* [WHAT IS BEING ASKED] Each line of the listing below that includes "flags" should be reported.

[Start of Attachment]

(* ===== verification/CorpusRuns.v ===== *)
(** * Samples of the conformance runner on the Go adapter

    Two groups of the repository's corpus, at which the theorems of [ConformRuns] apply. *)

From S2P Require Import Prelude Errors Frame Crypto Conn Json CarriageJson JsonAny JsonTypes JsonRoundtrip SchemaVersion.
From S2P Require Import Conform Runner ConformRuns.
From Stdlib Require Import Strings.Byte.
Open Scope Z_scope.

(** ** Two groups of the conformance corpus (harness/runner/corpus/conformance-corpus.json)

    Frame headers and nonces, without comments and flags.  The texts are JSON with an
    apostrophe for each double quote. *)

Definition header_decode_cases : bytes :=
  json "{'op':'header.decode','profile':'any','tests':[" ++
  json "{'tcId':1,'requirement':'wire-format/header','in':{'frame':'4e50414d20000100000000000000000000000000000d880c250000000000000000000000'},'expected':{'magic':'NPAM','ver':2,'flags':0,'frameType':1,'channel':0,'seq':0,'payloadLength':0,'crc32c':'0d880c25','reservedZero':true},'result':'valid'}," ++
  json "{'tcId':2,'requirement':'header/reserved-nonzero-MUST-reject','in':{'frame':'4e50414d20000100000000000000000000000000000d880c250100000000000000000000'},'result':'invalid'}," ++
  json "{'tcId':3,'requirement':'header/crc32c-mismatch-MUST-reject','in':{'frame':'4e50414d2000010000000000000000000000000000000000000000000000000000000000'},'result':'invalid'}," ++
  json "{'tcId':4,'requirement':'header/magic-MUST-reject','in':{'frame':'5850414d2000010000000000000000000000000000f312de9b0000000000000000000000'},'result':'invalid'}," ++
  json "{'tcId':5,'requirement':'header/version-MUST-reject','in':{'frame':'4e50414d3000010000000000000000000000000000e19864e00000000000000000000000'},'result':'invalid'}," ++
  json "{'tcId':6,'requirement':'wire-format/truncated-header-MUST-reject','in':{'frame':'4e50414d20000100000000000000000000000000'},'result':'invalid'}]}".

Definition nonce_derive_cases : bytes :=
  json "{'op':'nonce.derive','profile':'any','tests':[" ++
  json "{'tcId':1,'requirement':'06/nonce/seq-zero-identity','in':{'iv':'a0a1a2a3a4a5a6a7a8a9aaab','seq':'0'},'result':'valid','expected':{'nonce':'a0a1a2a3a4a5a6a7a8a9aaab'}}," ++
  json "{'tcId':2,'requirement':'06/nonce/low-octet','in':{'iv':'a0a1a2a3a4a5a6a7a8a9aaab','seq':'1'},'result':'valid','expected':{'nonce':'a0a1a2a3a4a5a6a7a8a9aaaa'}}," ++
  json "{'tcId':3,'requirement':'06/nonce/high-seq-into-octets-4-11','in':{'iv':'000000000000000000000000','seq':'4278190090'},'result':'valid','expected':{'nonce':'0000000000000000ff00000a'}}," ++
  json "{'tcId':4,'requirement':'06/nonce/full-width-xor','in':{'iv':'ffffffffffffffffffffffff','seq':'72623859790382856'},'result':'valid','expected':{'nonce':'fffffffffefdfcfbfaf9f8f7'}}," ++
  json "{'tcId':5,'requirement':'06/nonce/iv-length-MUST-reject','in':{'iv':'00000000000000000000000000','seq':'0'},'result':'invalid'}]}".

(** A run with the toy cryptography and some text for every error; no case of these groups
    needs either. *)
Definition corpus_run (corpus : bytes) : Z * list caseResult * option bytes :=
  runConformance (H := adapter_testee (H := Toy.crypto) (fun _ => str "rejected") (fun _ => 0) (fun _ => [])) (fun r => r) (fun _ => [])
    corpus (fun _ => Some (Waiting [])) (fun _ => false) (str "npamp-adapter") [].

(** ** Deciding that a case fits *)

Definition utf8_b (s : bytes) : bool := valid_utf8 (length s) s.

Fixpoint dyn_fine_b (d : Z) (v : dyn) : bool :=
  match v with
  | DNil | DBool _ => true
  | DNum f => prints f
  | DInt z => (- 2 ^ 63 <=? z) && (z <? 2 ^ 63)
  | DStr s => utf8_b s
  | DArr l => (d <? maxNestingDepth) && forallb (dyn_fine_b (d + 1)) l
  | DObj m =>
      (d <? maxNestingDepth) && bool_decide (NoDup (map fst m)) && keys_sorted (map fst m) &&
      forallb (fun e => utf8_b e.1 && dyn_fine_b (d + 1) e.2) m
  | DText _ => false
  end.

Lemma dyn_fine_sound v : forall d, dyn_fine_b d v = true -> dyn_fine d v.
Proof.
  induction v as [|b|f|z|s|l IH|m IH|m] using dyn_ind; intros d Hf; cbn [dyn_fine_b dyn_fine] in *; try done.
  - apply andb_true_iff in Hf as [H1%Z.leb_le H2%Z.ltb_lt]. lia.
  - by apply utf8_str.
  - apply andb_true_iff in Hf as [Hd%Z.ltb_lt Hl]. split; [done|]. induction IH as [|v l Hv _ IHl]; [done|].
    cbn [forallb] in Hl. apply andb_true_iff in Hl as [H1 H2]. split; [by apply Hv|by apply IHl].
  - apply andb_true_iff in Hf as [Hf Hl]. apply andb_true_iff in Hf as [Hf Hk]. apply andb_true_iff in Hf as [Hd%Z.ltb_lt Hn%bool_decide_eq_true].
    do 3 (split; [done|]). clear Hk Hn. induction IH as [|[k v] m Hv _ IHm]; [done|]. cbn [forallb fst snd] in *.
    apply andb_true_iff in Hl as [H1 H2]. apply andb_true_iff in H1 as [H0 H1]. split; [split; [by apply utf8_str|by apply Hv]|by apply IHm].
Qed.

Definition text_fits (t : goty) (v : goval) : bool := match Marshal t v with Some b => blen b <? 2 ^ 32 | None => true end.

Lemma text_fits_sound t v b : text_fits t v = true -> Marshal t v = Some b -> blen b < 2 ^ 32.
Proof. unfold text_fits. intros H E. rewrite E in H. by apply Z.ltb_lt. Qed.

(** A value that [json.Unmarshal] could have put in an [any]: no [int] in it. *)
Fixpoint no_ints (v : dyn) : bool :=
  match v with
  | DInt _ => false
  | DArr l => forallb no_ints l
  | DObj m => forallb (fun e => no_ints e.2) m
  | _ => true
  end.

Lemma no_ints_seen v : no_ints v = true -> seen v = v.
Proof.
  induction v as [|b|f|z|s|l IH|m IH|m] using dyn_ind; intros H; try done; cbn [no_ints seen] in *; f_equal.
  - induction IH as [|v l Hv _ IHl]; [done|]. cbn [forallb map] in *. apply andb_true_iff in H as [H1 H2]. by rewrite Hv, IHl.
  - induction IH as [|[k v] m Hv _ IHm]; [done|]. cbn [forallb map fst snd] in *. apply andb_true_iff in H as [H1 H2]. by rewrite Hv, IHm.
Qed.

Section fits.
Context `{Crypto} (message : error -> bytes) (wild : float64 -> Z).

Definition case_fits_b (op : bytes) (tc : Test) : bool :=
  let req := mkRequest op (tc_In tc) in
  utf8_b op && dyn_fine_b 1 (DObj (tc_In tc)) && no_ints (DObj (tc_In tc)) && text_fits request_type (request_val req) &&
  match handle message wild req with
  | Some r => dyn_fine_b 1 (DObj (resp_Out r)) && utf8_b (resp_Error r) && utf8_b (resp_Skipped r) && text_fits response_type (response_val r)
  | None => false
  end.

Lemma case_fits_sound op tc : case_fits_b op tc = true -> case_fits message wild op tc.
Proof.
  unfold case_fits_b. intros Hf. apply andb_true_iff in Hf as [Hf Hr]. apply andb_true_iff in Hf as [Hf Ht]. apply andb_true_iff in Hf as [Hf Hi].
  apply andb_true_iff in Hf as [Ho Hd]. apply no_ints_seen in Hi. cbn [seen] in Hi. injection Hi as Hi. split.
  { split; [by apply utf8_str|]. split; [by apply dyn_fine_sound|exact Hi]. }
  split; [intros b; by apply text_fits_sound|]. destruct (handle _ _ _) as [r|]; [|done]. exists r. split; [done|].
  apply andb_true_iff in Hr as [Hr Htr]. apply andb_true_iff in Hr as [Hr Hsk]. apply andb_true_iff in Hr as [Ho' He].
  split; [split; [by apply dyn_fine_sound|split; by apply utf8_str]|]. intros b. by apply text_fits_sound.
Qed.

Lemma groups_fit groups : forallb (fun g => forallb (case_fits_b (g_Op g)) (g_Tests g)) groups = true ->
  Forall (fun g => Forall (case_fits message wild (g_Op g)) (g_Tests g)) groups.
Proof.
  intros Hg. rewrite forallb_forall in Hg. apply Forall_forall. intros g Hin%list_elem_of_In%Hg. rewrite forallb_forall in Hin.
  apply Forall_forall. intros tc Htc%list_elem_of_In%Hin. by apply case_fits_sound.
Qed.
End fits.

(** ** Samples *)

Definition sample_corpus : bytes := json "{'testGroups':[" ++ header_decode_cases ++ json "," ++ nonce_derive_cases ++ json "]}".
Definition sample_value : goval := match Unmarshal Corpus_type sample_corpus with Some v => v | None => GStr [] end.
Definition sample_groups : list Group := cp_TestGroups (Corpus_of sample_value).

Lemma conformance_run_witness :
  exists code report,
    corpus_run sample_corpus =
      (code, reference_results (H := Toy.crypto) (fun _ => str "rejected") (fun _ => 0) (fun r => r) (fun _ => []) sample_groups, report) /\
    (code = 0 \/ code = 1) /\
    (code = 0 <-> Forall (fun g => Forall (fun tc => acceptable_answer (fun r => r) tc
       (reference_answer (H := Toy.crypto) (fun _ => str "rejected") (fun _ => 0) (g_Op g) tc)) (g_Tests g)) sample_groups).
Proof.
  refine (conformance_run (H := Toy.crypto) (fun _ => str "rejected") (fun _ => 0) (fun _ => []) (fun r => r) (fun _ => []) sample_corpus
    (fun _ => Some (Waiting [])) (fun _ => false) (str "npamp-adapter") [] sample_value _ _ _ _).
  - vm_compute. reflexivity.
  - vm_compute. reflexivity.
  - intros n. reflexivity.
  - apply groups_fit. vm_compute. reflexivity.
Defined.

Definition sample_keys : epochKeys := mkKeys 0 (replicate 32 x01) (replicate 12 x02) 7.

Lemma frame_seal_other_aad_witness :
  let f := mkFrame 2 FlagENC 0x100 1 7 [] in
  let seal := fun p n => gcm_seal (Crypto := Toy.crypto) (k_key sample_keys) (Aead.DeriveNonce (k_iv sample_keys) 7) p (HeaderPrefix f n) in
  openWith (H := Toy.crypto) sample_keys (mkFrame 2 FlagENC 0x100 1 7 (seal (str "payload") 7)) = Err ErrCrypto /\
  HeaderPrefix f 7 <> HeaderPrefix f 23.
Proof.
  pose proof (frame_seal_other_aad (H := Toy.crypto) (H0 := Toy.laws) (fun _ => []) (fun _ => 0) sample_keys 1 0x100 (str "payload")
    ltac:(reflexivity) ltac:(reflexivity) ltac:(done) ltac:(done) ltac:(by vm_compute) ltac:(by vm_compute)) as (_ & _ & Hne & _).
  split; [vm_compute; reflexivity|exact Hne].
Defined.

[End of Attachment]

* [COMPLETED TASK]
    Frame headers and nonces, without comments and flags.  The texts are JSON with an
  json "{'tcId':1,'requirement':'wire-format/header','in':{'frame':'4e50414d20000100000000000000000000000000000d880c250000000000000000000000'},'expected':{'magic':'NPAM','ver':2,'flags':0,'frameType':1,'channel':0,'seq':0,'payloadLength':0,'crc32c':'0d880c25','reservedZero':true},'result':'valid'}," ++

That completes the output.